Greek Yogurt Parfait
Layer Greek yogurt with fresh berries and a sprinkle of nuts or seeds for a protein-packed and satisfying breakfast that helps keep you full.
Oatmeal with Almond Butter
Cook oats in water or almond milk, then swirl in a tablespoon of almond butter for creaminess and healthy fats. Top with sliced banana or berries.
Avocado Toast with Eggs
Top whole grain toast with mashed avocado and a poached or scrambled egg.
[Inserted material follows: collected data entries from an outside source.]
(** C9, as amended. When the configuration requests the deferred
    initialisation and [setup] does not find the battery dead, the timer is
    armed [REMOTE_INIT_TIMEOUT] after the clock reading of [setup] (the
    clock not wrapping).  After any run of [loop] the action has fired at
    most once; the timer is cleared if it has fired and holds the deadline
    if it has not.  The next tick fires the action exactly when it has not
    fired yet and the clock reading of the tick is strictly later than the
    deadline; firing calls [remote.init()], then
    [remote.startAdvertising()], and clears the timer.  After a [setup]
    that finds the battery dead, whatever the configuration requests, the
    timer is not armed and no run of [loop] fires the action. *)
Theorem deferred_remote_init_fires_once
  (b : BootInput) (ticks : list TickInput) (i : TickInput) :
  let deadline := remote_clock b + REMOTE_INIT_TIMEOUT in
  let s0 := exec (setup b) power_on in
  let s := exec (run ticks) s0 in
  let now := to_long (millis (clock i)) in
  initRemoteOnStartup b = true ->
  bootDead b = false ->
  0 <= remote_clock b ->
  remote_clock b + REMOTE_INIT_TIMEOUT < 2 ^ 31 ->
  initRemoteTime s0 = deadline /\
  (count isRemoteInit (trace s) <= 1)%nat /\
  (count isRemoteInit (trace s) = 1%nat -> initRemoteTime s = 0) /\
  (count isRemoteInit (trace s) = 0%nat -> initRemoteTime s = deadline) /\
  (count isRemoteInit (emitted (loop i) s) = 1%nat <->
   count isRemoteInit (trace s) = 0%nat /\ deadline < now) /\
  (count isRemoteInit (emitted (loop i) s) = 0%nat <->
   ~ (count isRemoteInit (trace s) = 0%nat /\ deadline < now)) /\
  (count isRemoteInit (emitted (loop i) s) = 1%nat ->
   initRemoteTime (exec (loop i) s) = 0 /\
   exists pre rest,
     emitted (loop i) s = pre ++ RemoteInit :: RemoteStartAdvertising :: rest) /\
  (forall (b' : BootInput) (ticks' : list TickInput),
      bootDead b' = true ->
      initRemoteTime (exec (setup b') power_on) = 0 /\
      initRemoteTime (exec (run ticks') (exec (setup b') power_on)) = 0 /\
      count isRemoteInit
            (trace (exec (run ticks') (exec (setup b') power_on))) = 0%nat).
Proof.
  intros deadline s0 s now Hcfg Hb H0 H1.
  assert (Hdeadboot :
            forall (b' : BootInput) (ticks' : list TickInput),
              bootDead b' = true ->
              initRemoteTime (exec (setup b') power_on) = 0 /\
              initRemoteTime (exec (run ticks') (exec (setup b') power_on)) = 0 /\
              count isRemoteInit
                    (trace (exec (run ticks') (exec (setup b') power_on)))
              = 0%nat).
  { intros b' ticks' Hb'.
    destruct (setup_timers b') as (_ & Hr' & _ & Hc' & _).
    rewrite Hb' in Hr'.
    destruct (run_without_remote ticks' _ Hr') as (Ht' & Hn').
    split; [exact Hr' | ]. split; [exact Ht' | congruence]. }
  assert (Hz : deadline <> 0)
    by (unfold deadline, REMOTE_INIT_TIMEOUT in *; lia).
  destruct (setup_timers b) as (_ & Hr & _ & Hc & _).
  rewrite Hb, Hcfg in Hr. fold s0 in Hr, Hc.
  rewrite deadline_small in Hr
    by (unfold REMOTE_INIT_TIMEOUT in *; lia).
  fold deadline in Hr.
  split; [exact Hr | ].
  pose proof (run_remote_once deadline ticks s0 Hz (or_introl (conj Hr Hc)))
    as Hinv. fold s in Hinv.
  pose proof (loop_remote i s) as L. cbv zeta in L. fold now in L.
  unfold remoteDue in L.
  destruct Hinv as [(Ht & Hn) | (Ht & Hn)]; rewrite Hn, Ht.
  - split; [lia | ]. split; [discriminate | ]. split; [reflexivity | ].
    rewrite Ht in L. apply Z.eqb_neq in Hz. rewrite Hz in L. simpl in L.
    destruct (deadline <? now) eqn:E.
    + apply Z.ltb_lt in E. destruct L as (L1 & L2 & L3). rewrite L2.
      split; [tauto | ].
      split; [ | split; [intros _; split; assumption | exact Hdeadboot]].
      split; [discriminate | intros H; elim H; split; [reflexivity | exact E]].
    + apply Z.ltb_ge in E. destruct L as (L1 & L2). rewrite L2.
      split; [split; [discriminate | intros (_ & H); lia] | ].
      split; [ | split; [discriminate | exact Hdeadboot]].
      split; [intros _ (_ & H); lia | reflexivity].
  - split; [lia | ]. split; [reflexivity | ]. split; [discriminate | ].
    rewrite Ht in L. simpl in L. destruct L as (L1 & L2). rewrite L2.
    split; [split; [discriminate | intros (H & _); discriminate] | ].
    split; [ | split; [discriminate | exact Hdeadboot]].
    split; [intros _ (H & _); discriminate | reflexivity].
Qed.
Avocado provides healthy fats and fiber, while eggs offer protein.
Green Smoothie
Blend spinach or kale with banana, pineapple, and a scoop of protein powder or Greek yogurt for a nutrient-packed breakfast that's easy to digest.
Chia Seed Pudding
Mix chia seeds with almond milk and let it sit overnight to thicken. In the morning, top with sliced fruit and a drizzle of honey for a fiber-rich breakfast.
Quinoa Breakfast Bowl
Cook quinoa in water or almond milk, then stir in cinnamon, chopped nuts, and a drizzle of honey. Serve with fresh fruit for added sweetness.
Egg White Veggie Omelette
Whip up a fluffy omelette using egg whites and fill it with your favorite veggies like spinach, tomatoes, and bell peppers for a low-calorie, high-protein meal.
Whole Grain Pancakes
Make pancakes using whole grain flour or oats, then top with Greek yogurt and fresh fruit instead of syrup for a nutritious and filling breakfast option.